I feel like an old man, today. My body aches. Spent the best part of the weekend helping Jess move into her new place, which was a lot of fun, but also a lot of backbreakin' work, since her new place is a fourth floor walk-up. It all got done, though, and despite my initial feeling of claustrophobia when I saw the place empty (it's a studio - big, but still a studio) I think it looks great, set-up. Check her blog soon for pictures. Wonderful light, especially in the morning - the sun just comes streaming in, and there's a view of the Boston skyline.

I had a 3+ hour practice with my new softball team, the "Gorilla Fingers", Saturday.
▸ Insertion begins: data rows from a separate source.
(** * Emergency triage: vitals extraction, merge and decision engine

    A shallow embedding of [src/services/triageEngine.ts] (the deterministic
    decision engine), of [src/services/geminiService.ts] (the local regex
    parser and the supervisor around the two remote calls) and of the types
    they share, followed by the properties of the written specification.

    Conventions of the embedding.
    - A JavaScript [number] is [number] below: a rational, the two
      infinities, or NaN.  Every finite double is a rational and the
      comparisons of doubles agree with those of the rationals they denote;
      the thresholds of the engine (90, 92, 38.0, ...) are doubles.  The
      two zeros of IEEE 754 are one value here: they compare equal and both
      are falsy.
    - An optional field [f?: T] of an interface is [option T]; [None] is
      the missing property ([undefined] when read).
    - The score is an integer: the engine only ever adds the literals
      1, 2 and 3 to 0, which doubles do exactly.
    - A string is a [string] of 8-bit characters: the text in UTF-8.  An
      ASCII character is one byte, the same as its UTF-16 code unit; every
      other character is two to four bytes, all of them 128 or more.  The
      patterns of the parser name ASCII characters only, apart from [\s],
      whose characters outside ASCII are matched by their UTF-8 forms, and
      the keywords are ASCII, so matching bytes and matching code units
      find the same matches and the same captures. *)

From Stdlib Require Import ZArith QArith Bool List String Ascii Lia.
From Stdlib Require Import DecimalString.
Import ListNotations.

Open Scope string_scope.
Open Scope list_scope.
Open Scope Z_scope.

(** ** JavaScript numbers *)

Module JS.

Inductive number : Type :=
| NaN
| NegInfinity
| PosInfinity
| Fin (q : Q).

Coercion Fin : Q >-> number.

(** The value read from an optional numeric property. *)
Definition value := option number.

(** ToBoolean: [undefined], NaN and zero are falsy. *)
Definition truthy (v : value) : bool :=
  match v with
  | None => false
  | Some NaN => false
  | Some (Fin q) => negb (Qeq_bool q 0)
  | Some _ => true
  end.

(** The zero of the numbers (either sign). *)
Definition is_zero (n : number) : bool :=
  match n with
  | Fin q => Qeq_bool q 0
  | _ => false
  end.

(** ToNumber on the left operand of a comparison: [undefined] becomes NaN. *)
Definition ToNumber (v : value) : number :=
  match v with
  | None => NaN
  | Some n => n
  end.

Definition Qlt_bool (x y : Q) : bool := negb (Qle_bool y x).

Definition num_lt (a b : number) : bool :=
  match a, b with
  | NaN, _ | _, NaN => false
  | NegInfinity, NegInfinity => false
  | NegInfinity, _ => true
  | _, NegInfinity => false
  | PosInfinity, _ => false
  | Fin _, PosInfinity => true
  | Fin x, Fin y => Qlt_bool x y
  end.

Definition num_le (a b : number) : bool :=
  match a, b with
  | NaN, _ | _, NaN => false
  | NegInfinity, _ => true
  | _, NegInfinity => false
  | _, PosInfinity => true
  | PosInfinity, Fin _ => false
  | Fin x, Fin y => Qle_bool x y
  end.

(** [a < b], [a > b], [a >= b] with [a] a property read and [b] a literal. *)
Definition lt (a : value) (b : number) : bool := num_lt (ToNumber a) b.
Definition gt (a : value) (b : number) : bool := num_lt b (ToNumber a).
Definition ge (a : value) (b : number) : bool := num_le b (ToNumber a).

(** The literals of the source are read as rationals. *)
Arguments lt a b%_Q.
Arguments gt a b%_Q.
Arguments ge a b%_Q.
We were then supposed to play a doubleheader to kick the season off, on Sunday, but the all-day downpour put that on hold. I'm looking forward to it, though; the team Dave and Neal and I were assigned to is mostly BU law-school students, and it's a very laid-back "dude!" kind of group. I think we will lose a lot of games (this is a relatively competitive league), and have a lot of cook-outs on Sunday afternoons. And, uh, apparently the team name is from a cigar frequently used for rolling blunts. So. Anyway, should be a lot of fun. Also, Boston is such a small world kind of town - by total coincidence Dave and I already knew one of the guys on the team we were assigned to; Josh, who's the husband of Anna Shusterman, a third year grad student in Spelke lab. Cool guy. Wacky.

Jess and I saw Finding Nemo on Friday night. Go see it; it's absolutely amazing.